From LA Progressive
The hope of the "Arab Spring" for an opening up of entrenched autocracies was dashed in the rubble of a failed state in Libya, unending civil war in Syria, and a restoration of autocracy in Egypt. Only Tunisia clings to a tenuous democracy.
The murder of Jamal Khashoggi in the Saudi consulate in Istanbul, the Kingdom's refusal to be accountable for it, and Trump's refusal to hold them to account signal a sinister turn to an even darker Middle East.
The Saudi Crown Prince, Mohammed bin Salman, has aggressively consolidated his power, at one point confining much of the Saudi royal family and other members of the elite in a luxury hotel while pressuring them to back his rule. He ordered the detention of the Lebanese Prime Minister and forced him to announce his resignation on global television. He has imprisoned scores of reformers, including advocates of women's rights, even as he was pushing through new policies that allowed women to drive for the first time. He has pushed his Gulf allies to join him in isolating Qatar because of its independent foreign policy. He has prosecuted (with American arms) a bloody war in neighboring Yemen, ostensibly to block Iran from gaining influence in the Arabian peninsula.
The Crown Prince is, in short, a tough customer who does not brook dissent or independence.
Khashoggi, a conservative Muslim who was once an ally of the royal family, ran afoul of the Crown Prince and went into exile. As a columnist for The Washington Post he advocated democracy for Saudi Arabia.

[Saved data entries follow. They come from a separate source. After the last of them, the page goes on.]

(** The checker on a quorum map: the verdict of [networkEnjoysQuorumIntersection], and
    [getPotentialSplit]. *)
Definition networkEnjoysQuorumIntersection (rand : BitSet → BitSet → nat → Z) (qmap : QuorumMap)
  : outcome QicError (bool * (list NodeID * list NodeID)) :=
  let? c := buildGraph qmap in
  let? t := calculateSCCs (mGraph c) in
  let? found := findDisjointQuorums (mGraph c) rand (mSCCs t) in
  match found with
  | None => Ok (true, ([], []))
  | Some (nodes, disj) =>
      let? a := nodeKeys (mBitNumPubKeys c) nodes in
      let? b := nodeKeys (mBitNumPubKeys c) disj in
      Ok (false, (a, b))
  end.

(** ** Groups that could split the network *)

Fixpoint pointsToCandidate (p : SCPQuorumSet) (candidate : NodeID) : bool :=
  let 'QSet _ v i := p in
  existsb (λ k, k =? candidate) v || existsb (λ q, pointsToCandidate q candidate) i.

(** [std::set<std::set<PublicKey>>] orders the sets lexicographically. *)
Definition setCmp : list NodeID → list NodeID → Z := intLexicographicalCompare Zcmp.

Fixpoint findCriticalityCandidates (p : SCPQuorumSet) (candidates : list (list NodeID)) (root : bool)
  : list (list NodeID) :=
  let 'QSet _ v i := p in
  let candidates := foldl (λ c k, set_insert setCmp [k] c) candidates v in
  let candidates :=
    if negb root && bool_decide (length i = 0)%nat
    then set_insert setCmp (set_inserts Zcmp v []) candidates else candidates in
  foldl (λ c q, findCriticalityCandidates q c false) candidates i.

(** [test_qmap[k] = q] *)
Fixpoint assignQSet (k : NodeID) (q : option SCPQuorumSet) (qmap : QuorumMap) : QuorumMap :=
  match qmap with
  | [] => [(k, q)]
  | (n, q0) :: qmap => if n =? k then (n, q) :: qmap else (n, q0) :: assignQSet k q qmap
  end.

Fixpoint findQSet (k : NodeID) (qmap : QuorumMap) : option (option SCPQuorumSet) :=
  match qmap with
  | [] => None
  | (n, q) :: qmap => if n =? k then Some q else findQSet k qmap
  end.

Definition installFickle (group : list NodeID) (q : SCPQuorumSet) (test_qmap : QuorumMap) : QuorumMap :=
  foldl (λ m candidate, assignQSet candidate (Some q) m) test_qmap group.

(** [test_qmap[candidate] = qmap.find(candidate)->second] *)
Fixpoint restoreQSets (group : list NodeID) (qmap test_qmap : QuorumMap) : outcome QicError QuorumMap :=
  match group with
  | [] => Ok test_qmap
  | candidate :: group =>
      match findQSet candidate qmap with
      | Some q => restoreQSets group qmap (assignQSet candidate q test_qmap)
      | None => Fail MissingNode
      end
  end.

(** The nodes outside of the group that depend on a member *)
Definition pointsToGroup (qmap : QuorumMap) (group : list NodeID) : list NodeID :=
  foldl (λ acc candidate,
    foldl (λ acc d,
      match d.2 with
      | Some q =>
          if negb (bool_decide (d.1 ∈ group)) && pointsToCandidate q candidate
          then set_insert Zcmp d.1 acc else acc
      | None => acc
      end) acc qmap) [] group.

Definition fickleQSet (qmap : QuorumMap) (group : list NodeID) : SCPQuorumSet :=
  QSet 2 [] [QSet (u32 (Z.of_nat (length group))) group []; QSet 1 (pointsToGroup qmap group) []].

(** The loop over the candidates: the fickle set is installed in [test_qmap] for every
    member of the group, the result is checked, and the map is restored. *)
Fixpoint criticalGroups (rand : BitSet → BitSet → nat → Z) (qmap test_qmap : QuorumMap)
  (candidates critical : list (list NodeID)) : outcome QicError (list (list NodeID)) :=
  match candidates with
  | [] => Ok critical
  | group :: candidates =>
      let test_qmap := installFickle group (fickleQSet qmap group) test_qmap in
      let? r := networkEnjoysQuorumIntersection rand test_qmap in
      let critical := if r.1 then critical else set_insert setCmp group critical in
      let? test_qmap := restoreQSets group qmap test_qmap in
      criticalGroups rand qmap test_qmap candidates critical
  end.

Definition getIntersectionCriticalGroups (rand : BitSet → BitSet → nat → Z) (qmap : QuorumMap)
  : outcome QicError (list (list NodeID)) :=
  let candidates :=
    foldl (λ c k, match k.2 with Some q => findCriticalityCandidates q c true | None => c end) [] qmap in
  criticalGroups rand qmap qmap candidates [].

Khashoggi was lured to the Saudi consulate on the promise of getting papers that would allow him to legally marry again after a divorce. We now know that he was seized and murdered almost immediately upon entering the consulate. He may have been tortured. His body was apparently dismembered and somehow disposed of; the Saudis have yet to produce his remains.
The news about the abduction and murder was disseminated by the host government, Turkey, which demanded that the alleged perpetrators be handed over for prosecution there. This was not unreasonable, but the Saudis have not complied. Turkish president Recep Tayyip Erdogan expressed horror at the crime, even though his regime has not hesitated to imprison journalists and other opponents, and to seek extradition of a major opposition figure residing in the United States. But his ulterior motive is his rivalry with the Saudis for leadership of Sunni Muslims in the Middle East.

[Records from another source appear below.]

Lemma scc_ok fuel : sccSpec fuel (scc graph fuel).
Proof.
  induction fuel as [|fuel IH]; intros i t Ht Hi Hn Hfuel; [pose proof (seen_bound t Ht); lia|].
  simpl. destruct (nodeAt_graph t i Ht Hi) as [v0 Hv0]. unfold nodeAt in Hv0. rewrite Hv0. simpl.
  destruct (at_inRange graph i Hi) as [q Hq]. rewrite Hq. simpl.
  assert (∀ j, succOf i j → j ∈ mAllSuccessors q) as Hsucc.
  { intros j (q' & Hq' & Hj). rewrite Hq in Hq'. by injection Hq' as <-. }
  destruct (sccEdges_ok fuel (scc graph fuel) t i (mAllSuccessors q) IH Hn) with
    (seg := @nil Z) (P := @nil Z) (t1 := visit i t) as (t1 & seg & -> & HL);
    [intros j Hj; by exists q|by apply Looping_start|lia|]. simpl.
  assert (∃ P, Looping t t1 i seg P ∧ ∀ j, succOf i j → j ∈ P) as HL'.
  { eexists. split; [exact HL|]. intros j Hj. rewrite app_nil_r, list_elem_of_In, <- in_rev, <- list_elem_of_In.
    by apply Hsucc. }
  destruct (done_stack t t1 i seg HL') as (Hs & Ht1 & _).
  destruct (nodeAt_graph t1 i Ht1 Hi) as [v Hv]. pose proof Hv as Hv'. unfold nodeAt in Hv'. rewrite Hv'. simpl.
  destruct (Z.eqb_spec (mLowLink v) (mIndex v)) as [E|E].
  - destruct (popComponent_ok i (mStack t) seg) with (acc := [i]) (nodes := mSCCNodes t1)
      as (c & nodes & Ep & Hc & Hin & Hu).
    + pose proof (ti_nodup t1 Ht1) as Hnd. unfold seen in Hnd. rewrite Hs, <- !app_assoc in Hnd.
      apply NoDup_app in Hnd as (_ & Hnd & _). intros Hx. apply (Hnd i Hx). set_solver.
    + intros j Hj. assert (inRange graph j) as Hjr.
      { apply (ti_range t1 Ht1), stack_seen. rewrite Hs. set_solver. }
      unfold inRange in *. rewrite (ti_length t1 Ht1). lia.
    + repeat constructor.
    + rewrite Hs, <- app_assoc. simpl. rewrite bs_add_small by (unfold inRange in Hi; lia). simpl. rewrite Ep. simpl. eexists _, []. split; [done|].
      apply (popped_explored t t1 i seg v HL' Ht Hn Hv c nodes Hc); [|done..].
      intros j. rewrite Hin. set_solver.
  - exists t1, (seg ++ [i]). split; [done|]. by apply (done_kept t t1 i seg v).
Qed.

(** ** All the roots *)

Lemma sccRoots_ok l t :
  TInv t → mStack t = [] → (∀ n, n ∈ l → (n < length graph)%nat) →
  ∃ t', sccRoots graph l t = Ok t' ∧ TInv t' ∧ mStack t' = [] ∧ seen t ⊆ seen t' ∧
    ∀ n, n ∈ l → Z.of_nat n ∈ seen t'.
Proof.
  revert t. induction l as [|n l IH]; intros t Ht Hs Hl; cbn [sccRoots].
  { exists t. split_and!; try done. intros n Hn. by apply elem_of_nil in Hn. }
  assert (inRange graph (Z.of_nat n)) as Hn by (specialize (Hl n ltac:(by left)); unfold inRange; lia).
  destruct (nodeAt_graph t _ Ht Hn) as [v Hv]. pose proof Hv as Hv'. unfold nodeAt in Hv'. rewrite Hv'. cbn [obind].
  assert (∃ t1, (if mIndex v =? -1 then scc graph (S (length graph)) (Z.of_nat n) t else Ok t) = Ok t1 ∧
    TInv t1 ∧ mStack t1 = [] ∧ seen t ⊆ seen t1 ∧ Z.of_nat n ∈ seen t1) as (t1 & E & Ht1 & Hs1 & Hsub & Hin).
  { destruct (Z.eqb_spec (mIndex v) (-1)) as [Hm|Hm].
    - destruct (scc_ok (S (length graph)) (Z.of_nat n) t Ht Hn) as (t1 & seg & E & HE); [|lia|].
      + by rewrite <- (ti_seen t Ht _ v Hv); intros [].
      + exists t1. split_and!; [done|apply HE| |apply HE|apply (ex_here _ _ _ _ HE)].
        destruct (ex_link _ _ _ _ HE) as [[-> _]|(k & Hk & _)]; [by rewrite (ex_stack _ _ _ _ HE)|].
        rewrite Hs in Hk. by apply elem_of_nil in Hk.
    - exists t. split_and!; try done. by apply (ti_seen t Ht _ v Hv). }
  rewrite E. cbn [obind]. destruct (IH t1 Ht1 Hs1) as (t2 & E2 & Ht2 & Hs2 & Hsub2 & Hin2); [set_solver|].
  exists t2. split_and!; try done; [set_solver|]. intros m [->|Hm]%elem_of_cons; [by apply Hsub2|by apply Hin2].
Qed.

Lemma start_inv : TInv
  {| mSCCNodes := replicate (length graph) {| mIndex := -1; mLowLink := -1; mOnStack := false |};
     mStack := []; mNextIndex := 0; mSCCs := [] |}.
Proof.
  split; unfold nodeAt, seen; simpl.
  - apply length_replicate.
  - constructor.
  - intros i Hi. by apply elem_of_nil in Hi.
  - intros i v [_ Hv]%at_ok. apply lookup_replicate in Hv as [-> _]. rewrite elem_of_nil. simpl. lia.
  - intros i v [_ Hv]%at_ok. apply lookup_replicate in Hv as [-> _]. by rewrite elem_of_nil.
  - intros i Hi. by apply elem_of_nil in Hi.
  - done.
  - constructor.
  - intros l1 c l2 E. by destruct l1.
  - constructor.
  - constructor.
Qed.

(** What the components are: a partition of the nodes into strongly connected sets,
    ordered so that no edge leads to a later component. *)
Record Components (sccs : list BitSet) : Prop := {
  co_nodup : NoDup (concat sccs);
  co_all i : i ∈ concat sccs ↔ inRange graph i;
  co_sorted : Forall bsorted sccs;
  co_strong : Forall strong sccs;
  co_closed : closedPrefix sccs
}.

Lemma calculateSCCs_ok : ∃ t, calculateSCCs graph = Ok t ∧ Components (mSCCs t).
Proof.
  destruct (sccRoots_ok (seq 0 (length graph)) _ start_inv) as (t & E & Ht & Hs & _ & Hall); [done| |].
  { intros n Hn%elem_of_seq. lia. }
  assert (seen t = concat (mSCCs t)) as Eseen by (unfold seen; by rewrite Hs).
  exists t. split; [exact E|]. split; [| |apply Ht..].
  - rewrite <- Eseen. apply (ti_nodup t Ht).
  - intros i. rewrite <- Eseen. split; [apply (ti_range t Ht)|]. intros [H1 H2].
    rewrite <- (Z2Nat.id i) by done. apply Hall, elem_of_seq. lia.
Qed.

(** The components are the classes of mutual reachability. *)
Lemma Components_exact sccs c i j :
  Components sccs → c ∈ sccs → i ∈ c → j ∈ c ↔ reach i j ∧ reach j i.
Proof.
  intros Hco Hc Hi. pose proof (co_strong _ Hco) as Hst. rewrite Forall_forall in Hst.
  split; [intros Hj; split; by apply (Hst c)|]. intros [Hij Hji].
  apply list_elem_of_split in Hc as (l1 & l2 & E). pose proof (co_closed _ Hco) as Hcl.
  pose proof (co_nodup _ Hco) as Hn. rewrite E in Hcl, Hn.
  assert (j ∈ concat (l1 ++ [c])) as Hj.
  { apply (closed_reach (l1 ++ [c])) with i; [|rewrite concat_app; set_solver|done].
    apply (closedPrefix_prefix _ l2). by rewrite <- app_assoc. }
  rewrite concat_app in Hj. simpl in Hj. rewrite app_nil_r in Hj.
  apply elem_of_app in Hj as [Hj|Hj]; [exfalso|done].
  assert (i ∈ concat l1) as Hi1 by (apply (closed_reach l1) with j; [by eapply closedPrefix_prefix|done..]).
  rewrite concat_app in Hn. apply NoDup_app in Hn as (_ & Hn & _). apply (Hn i Hi1). simpl. set_solver.
Qed.
End Tarjan.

The Saudi government has produced several mutually inconsistent stories about the murder, but they all assert that the Crown Prince had nothing to do with it. But knowing how centralized power is in the prince's hands, and how ruthless he is, it simply strains credulity to believe anything other than that he ordered the capture of Khashoggi. Moreover, the squad that carried out the crime just happened to have a bone saw with them. That certainly suggests that the Crown Prince also ordered the murder.
This indeed was the conclusion of the US intelligence agencies: that the Crown Prince must have ordered the capture and murder of Jamal Khashoggi.

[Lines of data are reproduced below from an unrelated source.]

(* ===== verification/QicSearch.v ===== *)
(** * The search for disjoint quorums is exact

    The graph enters through laws ([GraphOk]): its nodes fit into inline bit sets, edges
    stay in the graph, a larger set has the slices of a smaller one, and a slice depends on successors only.  Under
    these laws the contraction to a maximal quorum computes the greatest quorum of a
    set, the test for minimality is exact, and the branch-and-bound search finds disjoint
    quorums if and only if there are any. *)

From stdpp Require Import prelude list.
From Stdlib Require Import ZArith Lia Sorted.
From S2P Require Import Prelude QuorumSet QuorumIntersection QicTarjan.
Local Open Scope Z_scope.

Class GraphOk (graph : QGraph) : Prop := {
  go_small : (length graph ≤ 64)%nat;
  go_range i j : succOf graph i j → inRange graph j;
  go_mono i q a b : at_ graph i = Ok q → NoDup a → NoDup b → a ⊆ b →
    containsQuorumSlice a q = true → containsQuorumSlice b q = true;
  go_local i q a b : at_ graph i = Ok q → NoDup a → NoDup b →
    (∀ j, j ∈ mAllSuccessors q → j ∈ a ↔ j ∈ b) → containsQuorumSlice a q = containsQuorumSlice b q
}.

Lemma unset_absent i s : i ∉ s → bs_unset i s = s.
Proof.
  unfold bs_unset. induction s as [|x s IH]; intros H; [done|]. rewrite filter_cons_True by set_solver.
  rewrite IH; set_solver.
Qed.

Lemma bs_empty_iff s : bs_empty s = true ↔ s = [].
Proof. by destruct s. Qed.

Section Search.
Context (graph : QGraph) {Hgraph : GraphOk graph}.

(** ** Quorums *)

(** [i] has a slice in [s]. *)
Definition sliceIn (s : BitSet) (i : Z) : Prop :=
  ∃ q, at_ graph i = Ok q ∧ containsQuorumSlice s q = true.

Definition closedSet (s : BitSet) : Prop := bsorted s ∧ ∀ i, i ∈ s → sliceIn s i.
Definition quorum (s : BitSet) : Prop := closedSet s ∧ s ≠ [].
Definition minimal (s : BitSet) : Prop := quorum s ∧ ∀ u, quorum u → u ⊆ s → u = s.

(** A set of nodes of the graph *)
Definition nodeSet (s : BitSet) : Prop := bsorted s ∧ ∀ i, i ∈ s → inRange graph i.

Lemma sliceIn_mono a b i : bsorted a → bsorted b → a ⊆ b → sliceIn a i → sliceIn b i.
Proof.
  intros Ha Hb Hs (q & Hq & H). exists q. split; [done|].
  by apply (go_mono i q a b Hq (bsorted_NoDup _ Ha) (bsorted_NoDup _ Hb)).
Qed.

Lemma quorum_nodeSet s : quorum s → nodeSet s.
Proof. intros [[Hs Hc] _]. split; [done|]. intros i (q & Hq & _)%Hc. by eapply inRange_at. Qed.

Lemma nodeSet_unset i s : nodeSet s → nodeSet (bs_unset i s).
Proof.
  intros [Hs Hr]. split; [by apply bsorted_filter|]. intros j [_ Hj]%list_elem_of_filter. by apply Hr.
Qed.

(** ** Contraction *)

Lemma containsQuorumSliceForNode_ok s i : inRange graph i →
  ∃ b, containsQuorumSliceForNode graph s i = Ok b ∧ (b = true ↔ i ∈ s ∧ sliceIn s i).
Proof.
  intros Hi. unfold containsQuorumSliceForNode, bs_get. destruct (at_inRange graph i Hi) as [q Hq].
  case_bool_decide as Hin; simpl; [|exists false; split; [done|]; naive_solver].
  rewrite Hq. simpl. eexists. split; [done|]. split; [intros H; split; [done|by exists q]|].
  intros (_ & q' & Hq' & H). rewrite Hq in Hq'. by injection Hq' as <-.
Qed.

Lemma contractPass_ok nodes : ∀ s, (∀ i, i ∈ nodes → inRange graph i) → bsorted s →
  ∃ f, contractPass graph nodes s = Ok f ∧ bsorted f ∧ f ⊆ s ∧
    (∀ u, closedSet u → u ⊆ s → u ⊆ f) ∧
    (length f = length s → f = s ∧ ∀ i, i ∈ nodes → i ∈ s → sliceIn s i).
Proof.
  induction nodes as [|i nodes IH]; intros s Hr Hs; simpl.
  { exists s. split_and!; try done. intros _. split; [done|]. intros i Hi. by apply elem_of_nil in Hi. }
  destruct (containsQuorumSliceForNode_ok s i) as (b & -> & Hb); [apply Hr; by left|]. simpl.
  set (s' := if b then s else bs_unset i s).
  assert (bsorted s') as Hs' by (unfold s'; destruct b; [done|by apply bsorted_filter]).
  assert (s' ⊆ s) as Hsub.
  { unfold s'. destruct b; [done|]. intros j Hj. by apply list_elem_of_filter in Hj as [_ Hj]. }
  destruct (IH s') as (f & -> & Hf & Hfs & Hu & Hl); [intros j Hj; apply Hr; by right|done|].
  exists f. split_and!; [done|done|by etrans| |].
  - intros u Hcu Hus. apply Hu; [done|]. unfold s'. destruct b; [done|]. intros j Hj.
    apply list_elem_of_filter. split; [|by apply Hus]. intros ->. 
    enough (false = true) by done. apply Hb. split; [by apply Hus|].
    destruct Hcu as [Hcs Hcu]. by apply (sliceIn_mono u s); [done..|apply Hcu].
  - intros E. assert (length f ≤ length s')%nat as H1.
    { apply submseteq_length, NoDup_submseteq; [by apply bsorted_NoDup|done]. }
    destruct b; unfold s' in *.
    + destruct (Hl E) as [-> Hn]. split; [done|]. intros j [->|Hj]%elem_of_cons Hjs; [by apply Hb|by apply Hn].
    + destruct (decide (i ∈ s)) as [Hin|Hout].
      { pose proof (length_filter_lt (λ j, j ≠ i) s i Hin ltac:(auto)). unfold bs_unset in H1. lia. }
      rewrite unset_absent in Hl by done. destruct (Hl E) as [-> Hn]. split; [done|].
      intros j [->|Hj]%elem_of_cons Hjs; [done|by apply Hn].
Qed.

President Trump is having none of it. As with the agencies' finding that the Russian government had interfered in the 2016 election to work against Hillary Clinton, here again Trump simply refuses to believe it, choosing instead to believe the denials of Putin in the earlier case, or Mohammed bin Salman now. Why he is so set on protecting Putin has always been obscure. With the Saudi regime, however, his public statements emphasize the importance of our economic ties (especially our arms sales), and secondarily the long-standing strategic partnership, the tacit alliance between the US, Saudi Arabia, Israel and Egypt that underpins authoritarian stability in the region.
It was against this alliance that the movements of the Arab Spring were directed, even when their immediate targets were dictators like Gaddafi in Libya or Assad in Syria. But the authoritarian order held.
Now, Trump is passing the word that Mafia rules apply: if you are our friend, you can do anything. We will have your back. Welcome to the dark Arab Winter.